Excerpted records:
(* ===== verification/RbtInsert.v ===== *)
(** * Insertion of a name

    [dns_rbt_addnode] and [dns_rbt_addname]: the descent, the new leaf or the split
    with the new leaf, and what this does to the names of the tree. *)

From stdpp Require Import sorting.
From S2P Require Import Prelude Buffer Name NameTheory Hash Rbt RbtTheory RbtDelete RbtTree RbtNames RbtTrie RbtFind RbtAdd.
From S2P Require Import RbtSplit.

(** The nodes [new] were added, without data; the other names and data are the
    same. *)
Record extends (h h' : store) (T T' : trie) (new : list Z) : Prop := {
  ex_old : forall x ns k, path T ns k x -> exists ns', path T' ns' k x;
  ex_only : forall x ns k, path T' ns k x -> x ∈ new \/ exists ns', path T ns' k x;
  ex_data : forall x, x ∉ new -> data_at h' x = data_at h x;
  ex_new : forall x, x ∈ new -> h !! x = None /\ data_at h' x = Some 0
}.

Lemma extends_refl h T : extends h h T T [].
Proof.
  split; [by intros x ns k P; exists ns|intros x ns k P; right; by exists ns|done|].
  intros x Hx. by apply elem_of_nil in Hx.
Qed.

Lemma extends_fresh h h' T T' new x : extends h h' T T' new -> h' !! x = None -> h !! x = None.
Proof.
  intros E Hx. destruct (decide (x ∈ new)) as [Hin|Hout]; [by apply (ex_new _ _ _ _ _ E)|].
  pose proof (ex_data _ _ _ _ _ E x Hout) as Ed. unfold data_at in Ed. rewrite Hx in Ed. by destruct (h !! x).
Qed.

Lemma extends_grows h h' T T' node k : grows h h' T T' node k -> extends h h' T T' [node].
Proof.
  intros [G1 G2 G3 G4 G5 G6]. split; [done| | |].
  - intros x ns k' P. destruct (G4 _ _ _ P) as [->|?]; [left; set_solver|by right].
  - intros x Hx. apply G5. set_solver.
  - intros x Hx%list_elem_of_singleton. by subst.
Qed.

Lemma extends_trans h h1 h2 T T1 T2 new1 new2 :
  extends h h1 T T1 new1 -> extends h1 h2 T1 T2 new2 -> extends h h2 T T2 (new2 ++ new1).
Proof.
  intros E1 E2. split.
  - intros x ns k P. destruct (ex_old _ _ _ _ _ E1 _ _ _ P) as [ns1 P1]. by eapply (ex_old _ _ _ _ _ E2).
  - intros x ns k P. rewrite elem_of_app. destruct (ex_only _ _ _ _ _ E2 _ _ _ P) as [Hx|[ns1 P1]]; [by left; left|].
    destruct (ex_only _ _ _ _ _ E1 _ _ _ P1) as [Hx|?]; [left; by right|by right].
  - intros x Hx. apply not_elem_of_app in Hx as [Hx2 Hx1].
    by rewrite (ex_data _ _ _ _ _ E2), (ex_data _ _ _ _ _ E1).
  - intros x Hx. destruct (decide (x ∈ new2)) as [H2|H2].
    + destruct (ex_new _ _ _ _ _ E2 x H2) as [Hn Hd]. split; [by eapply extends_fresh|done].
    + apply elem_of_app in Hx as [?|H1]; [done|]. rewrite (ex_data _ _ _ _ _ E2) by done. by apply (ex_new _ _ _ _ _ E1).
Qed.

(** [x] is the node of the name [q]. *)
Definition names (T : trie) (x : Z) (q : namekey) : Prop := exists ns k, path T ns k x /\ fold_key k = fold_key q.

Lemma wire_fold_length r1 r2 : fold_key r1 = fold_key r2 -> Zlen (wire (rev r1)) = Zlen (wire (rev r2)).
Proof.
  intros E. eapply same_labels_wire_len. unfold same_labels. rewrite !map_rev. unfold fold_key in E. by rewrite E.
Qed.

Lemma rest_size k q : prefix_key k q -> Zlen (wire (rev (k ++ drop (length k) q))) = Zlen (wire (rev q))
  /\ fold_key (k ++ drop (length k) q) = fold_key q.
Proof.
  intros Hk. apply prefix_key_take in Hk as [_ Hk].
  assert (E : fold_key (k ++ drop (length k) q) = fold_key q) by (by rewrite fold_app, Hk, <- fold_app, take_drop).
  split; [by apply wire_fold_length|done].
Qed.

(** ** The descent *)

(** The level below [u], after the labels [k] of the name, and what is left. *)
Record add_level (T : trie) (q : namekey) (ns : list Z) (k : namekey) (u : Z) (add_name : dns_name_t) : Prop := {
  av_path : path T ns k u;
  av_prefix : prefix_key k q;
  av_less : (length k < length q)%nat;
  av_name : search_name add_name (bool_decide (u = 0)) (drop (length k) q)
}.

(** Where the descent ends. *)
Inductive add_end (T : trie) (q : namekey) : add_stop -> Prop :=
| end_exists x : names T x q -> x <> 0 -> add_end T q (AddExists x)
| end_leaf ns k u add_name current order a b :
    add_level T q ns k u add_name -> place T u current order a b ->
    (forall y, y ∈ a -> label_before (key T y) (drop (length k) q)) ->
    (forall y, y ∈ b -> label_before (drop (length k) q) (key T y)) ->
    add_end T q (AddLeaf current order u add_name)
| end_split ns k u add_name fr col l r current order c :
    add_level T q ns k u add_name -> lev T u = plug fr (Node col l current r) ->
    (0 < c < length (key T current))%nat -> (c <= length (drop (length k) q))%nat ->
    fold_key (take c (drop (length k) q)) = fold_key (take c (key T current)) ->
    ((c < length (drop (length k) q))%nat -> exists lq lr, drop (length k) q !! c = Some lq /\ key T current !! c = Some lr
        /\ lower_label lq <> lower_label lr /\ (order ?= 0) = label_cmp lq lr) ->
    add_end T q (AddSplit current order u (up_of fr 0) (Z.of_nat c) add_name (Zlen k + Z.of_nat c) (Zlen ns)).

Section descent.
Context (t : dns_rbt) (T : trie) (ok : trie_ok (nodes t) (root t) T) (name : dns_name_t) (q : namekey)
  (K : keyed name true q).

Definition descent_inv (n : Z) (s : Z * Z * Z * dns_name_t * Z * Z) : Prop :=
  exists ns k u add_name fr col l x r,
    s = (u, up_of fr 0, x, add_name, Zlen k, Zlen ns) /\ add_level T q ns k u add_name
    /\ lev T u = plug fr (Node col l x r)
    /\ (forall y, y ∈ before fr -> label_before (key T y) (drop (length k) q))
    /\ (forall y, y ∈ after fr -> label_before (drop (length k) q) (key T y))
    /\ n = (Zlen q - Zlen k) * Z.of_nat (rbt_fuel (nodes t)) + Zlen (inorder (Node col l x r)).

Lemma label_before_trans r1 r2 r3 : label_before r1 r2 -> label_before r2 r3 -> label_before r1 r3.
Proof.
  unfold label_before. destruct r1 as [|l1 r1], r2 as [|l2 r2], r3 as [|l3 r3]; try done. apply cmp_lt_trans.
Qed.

Work instruction: After you work out how many lines in the material hold the word "unfold", please respond with that number alone.

Result of the task: 3